Russian Court Sanctions Arrest of Hermitage Executive Cherkasov (updated with corrections)

Moscow's Tverskoy Court. Source: A. Makhonin, VedomostiUpdate: This article has been corrected from earlier versions. Please see statement below. We apologize for any misunderstanding.

Moscow’s Tverskoy Court has sanctioned a warrant to arrest Hermitage Capital Management executive Ivan Cherkasov in absentia, reports.

Interior Ministry investigator Oleg Silchenko had announced on May 3 that he was seeking the arrest of Cherkasov, a colleague of deceased lawyer Sergei Magnitsky who has lived in London since 2006, on the basis that the Hermitage Capital executive has failed to pay 2 billion rubles in taxes.

Cherkasov’s lawyers asked the judge to delay the court hearing for several days to give them time to study court materials and prepare their defense with Cherkasov himself. However, as lawyer Aleksandr Antipov told the BBC’s Russian service, this request was denied with no explanation as to why.

Antipov added that they would appeal the arrest in Moscow City Court, since, in his words, today’s decision by the Tverskoy Court has demonstrated the inobjective nature and dependence on investigators of the courts.

Hermitage Capital has issued a press release decrying the decision:

Late this evening, Judge Kovalevskaya of Moscow’s Tverskoy Court approved a request by Internal Affairs investigator Silchenko for the arrest in absentia of Ivan Cherkasov, a colleague of Sergei Magnitsky and partner of Hermitage Capital. Cherkasov’s lawyers consider the decision by Judge Kovalevskaya to be without basis, unlawful, and unconstitutional, and will appeal it in Russian courts as well as in the European Court of Human Rights.

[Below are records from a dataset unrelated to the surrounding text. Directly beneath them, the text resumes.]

(** The same request otherwise. *)
Definition same_rest (p q : MetricQueryParams) : Prop :=
  entity_id p = entity_id q ∧ entity_ids p = entity_ids q ∧ hours p = hours q ∧
  nullish (start p) (start_time p) = nullish (start q) (start_time q) ∧
  nullish (end_ p) (end_time p) = nullish (end_ q) (end_time q) ∧
  nullish (max_points p) (downsample_points p) = nullish (max_points q) (downsample_points q) ∧
  downsample_points p = downsample_points q ∧
  nullish (nullish (aggregation p) (downsample_algorithm p)) (algorithm p)
  = nullish (nullish (aggregation q) (downsample_algorithm q)) (algorithm q) ∧
  tags p = tags q ∧ nullish (downsample p) (server_downsample p) = nullish (downsample q) (server_downsample q) ∧
  fill_empty p = fill_empty q.

(** Queries for the same metrics share one request: when two queries name
    the same set of metrics, in whatever order, field or number of times, and
    agree in the rest, they run under one key of the request manager. *)
Theorem query_key_shared (p q : MetricQueryParams) :
  (∀ k, named p k ↔ named q k) → same_rest p q → (queryMetrics p).1 = (queryMetrics q).1.
Proof using.
  intros Hk (E1 & E2 & E3 & E4 & E5 & E6 & E6' & E7 & E8 & E9 & E10). unfold queryMetrics, getQueryMetricsRequestKey. cbn [fst].
  rewrite (normalizeMetricKeys_ext (normalizedParams p) (normalizedParams q)) by exact Hk.
  cbn [normalizedParams entity_id entity_ids hours start start_time end_ end_time max_points downsample_points aggregation
       downsample_algorithm algorithm tags downsample server_downsample fill_empty].
  by rewrite E1, E2, E3, E4, E5, E6, E6', E7, E8, E9, E10.
Qed.

(** An abort reaches its query when the hours and the number of points are
    already as the query normalises them. *)
Lemma abort_reaches_query p :
  normalizeHours (hours p) = hours p →
  normalizeMaxPoints (nullish (max_points p) (downsample_points p)) = nullish (max_points p) (downsample_points p) →
  abortQueryMetrics p = (queryMetrics p).1.
Proof using.
  intros Hh Hm. unfold abortQueryMetrics, queryMetrics, getQueryMetricsRequestKey. cbn [fst].
  rewrite (normalizeMetricKeys_ext (normalizedParams p) p) by done.
  cbn [normalizedParams entity_id entity_ids hours start start_time end_ end_time max_points downsample_points aggregation
       downsample_algorithm algorithm tags downsample server_downsample fill_empty].
  rewrite Hh, Hm. by destruct (max_points p) as [|], (downsample_points p).
Qed.
End keys.

Definition sample_params (ks : list jsstring) (h : num) : MetricQueryParams :=
  {| metric_key := None; metric_keys := Some ks; metrics := None; entity_id := Some (js "7"); entity_ids := None;
     start := None; start_time := None; end_ := None; end_time := None; hours := Some h; tags := None;
     downsample := Some true; server_downsample := None; fill_empty := None; max_points := Some (num_of_Z 150);
     downsample_points := None; aggregation := None; downsample_algorithm := None; algorithm := None |}.

Lemma query_key_shared_witness :
  (queryMetrics (λ _, []) (sample_params [js "a"; js "b"; js "a"] (num_of_Z 1))).1
  = (queryMetrics (λ _, []) (sample_params [js "b"; js "a"] (num_of_Z 1))).1.
Proof.
  apply query_key_shared.
  - intros k. unfold named. cbn [sample_params metric_keys metrics metric_key default]. set_solver.
  - repeat split.
Defined.

(** *** The metric definitions *)

Section definitions.
Context {MetricDefinitions : Type}.

(** [metricDefinitionsCache] *)
Definition metricDefinitionsCache : SharedCache.SharedCacheOptions MetricDefinitions :=
  SharedCache.mkOptions 1 CACHE_CONFIG.request_ttl (Some CACHE_CONFIG.cleanup_interval) None false.

Definition definitions_key : string := "metrics:definitions".

(** [loadMetricDefinitions]: the cached value, or a request. *)
Definition loadMetricDefinitions (now : Z) (c : SharedCache.t MetricDefinitions)
    : (MetricDefinitions + (string * KomariRpc.operation)) * SharedCache.t MetricDefinitions :=
  match SharedCache.get metricDefinitionsCache now definitions_key c with
  | (Some cached, c) => (inl cached, c)
  | (None, c) => (inr (definitions_key, KomariRpc.listPublicMetricDefinitions), c)
  end.

(** Its continuation after the request. *)
Definition definitions_loaded (now now' : Z) (d : MetricDefinitions) (c : SharedCache.t MetricDefinitions)
    : MetricDefinitions * SharedCache.t MetricDefinitions :=
  SharedCache.set metricDefinitionsCache now now' definitions_key d c.

(** For five minutes after they were loaded the definitions need no request. *)
Lemma definitions_cached now now' now'' d :
  now' < now + CACHE_CONFIG.request_ttl → now'' < now + CACHE_CONFIG.request_ttl →
  (loadMetricDefinitions now'' (definitions_loaded now now' d (SharedCache.constructor true metricDefinitionsCache)).2).1
  = inl d.
Proof using.
  intros H1 H2. pose proof (SharedCache.set_get metricDefinitionsCache now now' now'' definitions_key d
    (SharedCache.constructor true metricDefinitionsCache)) as Hg.
  unfold loadMetricDefinitions, definitions_loaded. destruct (SharedCache.get _ _ _ _) as [[x|] c]; cbn [fst] in *.
  - rewrite (Some_inj _ _ (Hg (SharedCache.constructor_wf _ _) eq_refl ltac:(by intros ? ?%elem_of_nil) H1 H2 ltac:(reflexivity))). done.
  - discriminate (Hg (SharedCache.constructor_wf _ _) eq_refl ltac:(by intros ? ?%elem_of_nil) H1 H2 ltac:(reflexivity)).
Qed.
End definitions.

(** A query for one and a half hours runs under the key of one hour, but its
    abort looks for the key with the fraction. *)
Theorem abort_misses_query :
  let p := sample_params [js "a"] (num_div (num_of_Z 3) (num_of_Z 2)) in
  abortQueryMetrics (λ _, []) p ≠ (queryMetrics (λ _, []) p).1.
Proof. vm_compute. discriminate. Qed.

(** Every failure of the adapter is tried again, also the one of an operation
    that it does not have. *)
Theorem unsupported_is_retried e : shouldRetryMetricRequest (Adapter e) = true.
Proof. reflexivity. Qed.
End MetricsService.
(** Nothing is shown on evidence that has gone stale: every entry is either
    shown as it was sent, and then the snapshot is less than three minutes old
    (and not from the future), its state is one of the five, a maintenance is
    under way, any other state rests on an observation of the last three minutes
    and its reason is known; or it is shown as unknown, with a reason and
    without the maintenance it announced.  The first is the case
    exactly if the conditions hold. *)
Theorem current_entries_credible (data : ServiceStatus) (now : num) :
  Forall2 (λ entry shown, (credible data now entry ∧ shown = entry) ∨ (¬ credible data now entry ∧ withdrawn entry shown))
    (entries data) (currentEntries data now).
Proof.
  apply Forall2_fmap_r, Forall_Forall2_diag, Forall_forall. intros e _.
  unfold compose, current_entry, credible. cbv beta.
  destruct (snapshotExpired data now); [withdraw|].
  destruct (bool_decide (state e ∈ statusStates)) eqn:Hs; reflect_bools; cbn [negb]; [|withdraw].
  destruct (bool_decide (state e = maintenance_state)).
  { destruct (in_maintenance _ now); [by left|withdraw]. }
  destruct (observed_stale e now); [withdraw|].
  destruct (observed_missing e); cbn [andb]; case_bool_decide; cbn [andb negb]; try withdraw;
    try (case_bool_decide; cbn [negb]; try withdraw); left; split_and!; first [done|congruence].
Qed.

Lemma current_state expired now e : state (current_entry expired now e) ∈ statusStates.
Proof.
  pose proof state_ne as (_ & _ & _ & Hu & _). unfold current_entry. repeat case_match; try exact Hu; reflect_bools; done.
Qed.

Definition count_state (k : jsstring) (l : list StatusEntry) : Z :=
  Z.of_nat (length (bfilter (λ e, bool_decide (state e = k)) l)).

Lemma summarize_from l s k n :
  jm_get k s = Some (Some n) →
  jm_get k (foldl (λ result entry, increment result (state entry)) s l) = Some (Some (n + count_state k l)).
Proof.
  unfold count_state. revert s n. induction l as [|e l IH]; intros s n Hn; cbn; [by rewrite Z.add_0_r|].
  unfold increment at 2. destruct (decide (state e = k)) as [->|Hne].
  - rewrite bool_decide_true by done. cbn [length]. rewrite (IH _ (Z.succ n)); [f_equal; f_equal; lia|].
    by rewrite jm_get_set_eq, Hn.
  - rewrite bool_decide_false by done. apply IH. by rewrite jm_get_set_ne.
Qed.

Lemma summarize_field l k :
  k ∈ statusStates → field k (summarize l) = Some (count_state k l).
Proof.
  intros Hk. unfold field, summarize. rewrite (summarize_from _ _ k 0); [done|].
  unfold statusStates in Hk. repeat (apply elem_of_cons in Hk as [->|Hk]; [reflexivity|]). by apply not_elem_of_nil in Hk.
Qed.

Lemma summarize_total l :
  Forall (λ e, state e ∈ statusStates) l → field total (summarize l) = Some (Z.of_nat (length l)).
Proof.
  intros Hl. unfold field, summarize. rewrite (summarize_from _ _ total (Z.of_nat (length l))); [|reflexivity].
  cbn. f_equal. unfold count_state. rewrite bfilter_none; [cbn; lia|].
  intros e He. rewrite Forall_forall in Hl. specialize (Hl e He). apply bool_decide_false.
  intros E. destruct state_ne as (_ & _ & _ & _ & Ht & _). apply Ht. by rewrite <- E.
Qed.

Lemma count_zero k l : count_state k l = 0 ↔ ∀ e, e ∈ l → state e ≠ k.
Proof.
  unfold count_state. split.
  - intros H e He E. assert (e ∈ bfilter (λ e, bool_decide (state e = k)) l) as Hi.
    { apply elem_of_bfilter. by rewrite bool_decide_true. }
    destruct (bfilter _ l); [by apply not_elem_of_nil in Hi|cbn in H; lia].
  - intros H. rewrite bfilter_none; [done|]. intros e He. apply bool_decide_false. by apply H.
Qed.

Lemma headline_ne :
  Forall (λ k, js k ≠ js "allHealthy") ["emptyTitle"; "allDown"; "issues"; "maintaining"; "awaiting"]%string.
Proof. decide_closed. Qed.

Lemma headline_counts l :
  Forall (λ e, state e ∈ statusStates) l →
  headlineKey (summarize l) = js "allHealthy" ↔ l ≠ [] ∧ ∀ e, e ∈ l → state e = healthy.
Proof.
  intros Hst. pose proof headline_ne as Hne. rewrite !Forall_cons in Hne. destruct Hne as (N1 & N2 & N3 & N4 & N5 & _).
  assert (∀ k, k ∈ statusStates → k ≠ healthy → (∀ e, e ∈ l → state e = healthy) → count_state k l = 0) as H0.
  { intros k _ Hk Hh. apply count_zero. intros e He. rewrite (Hh e He). done. }
  assert ((∀ k, k ∈ statusStates → k ≠ healthy → count_state k l = 0) → ∀ e, e ∈ l → state e = healthy) as H1.
  { intros Hc e He. rewrite Forall_forall in Hst. specialize (Hst e He). destruct (decide (state e = healthy)); [done|].
    by destruct (proj1 (count_zero _ l) (Hc _ Hst ltac:(done)) e He). }
  destruct (decide (l = [])) as [->|Hl]; [split; [|by intros [? _]]; vm_compute; discriminate|].
  assert (0 < Z.of_nat (length l)) by (destruct l; [done|cbn; lia]).
  unfold headlineKey. rewrite summarize_total by done. rewrite !summarize_field by decide_closed.
  unfold truthy_count, same_count. rewrite (bool_decide_false (Z.of_nat _ = 0)) by lia. cbn [negb].
  assert (∀ k, In k [degraded; down; maintenance_state; unknown_state] → k ∈ statusStates ∧ k ≠ healthy) as Hk.
  { apply List.Forall_forall. decide_closed. }
  split.
  - intros Hh. split; [done|]. apply H1. intros k Hk1 Hk2.
    destruct (bool_decide (count_state down l = _)); [done|].
    destruct (bool_decide (count_state down l = 0)) eqn:E1; [|done]. cbn [negb orb] in Hh.
    destruct (bool_decide (count_state degraded l = 0)) eqn:E2; [|done]. cbn [negb] in Hh.
    destruct (bool_decide (count_state maintenance_state l = 0)) eqn:E3; [|done]. cbn [negb] in Hh.
    destruct (bool_decide (count_state unknown_state l = 0)) eqn:E4; [|done]. reflect_bools.
    unfold statusStates in Hk1. repeat (apply elem_of_cons in Hk1 as [->|Hk1]; [done|]). by apply not_elem_of_nil in Hk1.
  - intros [_ Hh].
    rewrite (H0 degraded), (H0 down), (H0 maintenance_state), (H0 unknown_state) by (try done; apply Hk; cbn; tauto).
    rewrite bool_decide_false by lia. done.
Qed.

Lemma currentEntries_healthy data now :
  (∀ e, e ∈ currentEntries data now → state e = healthy) ↔
  (entries data = [] ∨ snapshotExpired data now = false) ∧
  ∀ e, e ∈ entries data → state e = healthy ∧ observed_stale e now = false ∧ observed_missing e = false ∧
    reason e ∈ statusReasons.
Proof.
  destruct state_ne as (Hhm & Hhu & _ & _ & _ & _). unfold currentEntries. split.
  - intros H. assert (∀ e, e ∈ entries data → state (current_entry (snapshotExpired data now) now e) = healthy) as Hc.
    { intros e He. apply H, list_elem_of_fmap. by exists e. }
    split.
    + destruct (entries data) as [|e l]; [by left|right]. specialize (Hc e (list_elem_of_here _ _)).
      unfold current_entry in Hc. by destruct (snapshotExpired data now).
    + intros e He. specialize (Hc e He). unfold current_entry, unknown in Hc.
      repeat case_match; cbn [state] in Hc; try done; reflect_bools; simplify_eq; try congruence.
      rewrite Hc, (bool_decide_false (healthy = _)), andb_true_r in * by done. done.
  - intros [Hx H] e' (e & -> & He)%list_elem_of_fmap. destruct Hx as [Hx | ->]; [rewrite Hx in He; by apply not_elem_of_nil in He|].
    destruct (H e He) as (Hs & H1 & H2 & H3). unfold current_entry. rewrite Hs, H1, H2.
    rewrite (bool_decide_true (healthy ∈ statusStates)) by decide_closed.
    rewrite (bool_decide_false (healthy = maintenance_state)) by done. cbn [negb andb].
    by rewrite bool_decide_true by done.
Qed.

The press release can be read in its entirety in Russian here.

Silchenko was the lead investigator in the case against Magnitsky for trumped-up charges of tax evasion, and his subsequent promotion following the lawyer’s scandalous death in a Moscow detention facility has drawn scathing criticism from human rights advocates and other supporters of Magnitsky, who say that Silchenko’s actions lead to the lawyer’s death. While the presidentially-ordered investigation is ongoing, nobody yet has been charged. An independent commission announced last week that Magnitsky’s arrest had been illegal.

According to, lawyers for Hermitage Capital sent a request to the Russian Internal Ministry on May 3 asking for Silchenko to be removed from the investigation of Magnitsky’s death. According to the lawyers, Silchenko has a possible personal stake in the outcome of the case. However, the request was turned down.

Earlier, Hermitage Capital CEO William Browder told The Independent that he believed the arrest warrant for Cherkasov to be retaliation for a video expose of the tax fraud case uncovered by Magnitsky that they posted on YouTube in mid-April:

“Clearly our expose has caused significant upset within the ranks of this criminal syndicate to the extent that we’ve shocked them into retaliation,” he said. “This is an escalation in the attack on us. The next logical step would be for the same corrupt officers to misuse the Interpol system or the extradition process in an attempt to further deflect attention away from the government corruption which we exposed. It shows that no-one is in control of Russia’s judicial system.”

The Independent also quoted a statement by Cherkasov denying the allegations:

“The highest levels of law enforcement in Russia have been abusing their offices for political, criminal and retaliatory purposes since this whole saga began,” he said. “It is being done shamelessly, and the whole world watches on in amazement. Either the Russian President and Prime Minister are powerless to fight officials who are stealing enormous amounts of state money, or they are direct beneficiaries. Either way, it is a terrible condemnation of what is happening in my country.”

Correction: This article previously quoted erronious Russian reports that the Russian Internal Ministry issued an “international arrest warrant” for Hermitage Capital CEO William Browder on May 4. The Russian reports, put out by ITAR-TASS and cited by numerous other Russian news agencies, mistook a quote by Internal Ministry investigator Oleg Silchenko about a request to Interpol by the Internal Ministry to have Browder placed on an international wanted list in connection with tax evasion charges for a new development, while the request was actually issued back in 2009. See this article by Reuters for details on the 2009 request. There are no actual new developments involving Browder. We apologize for any misunderstanding the original article may have caused.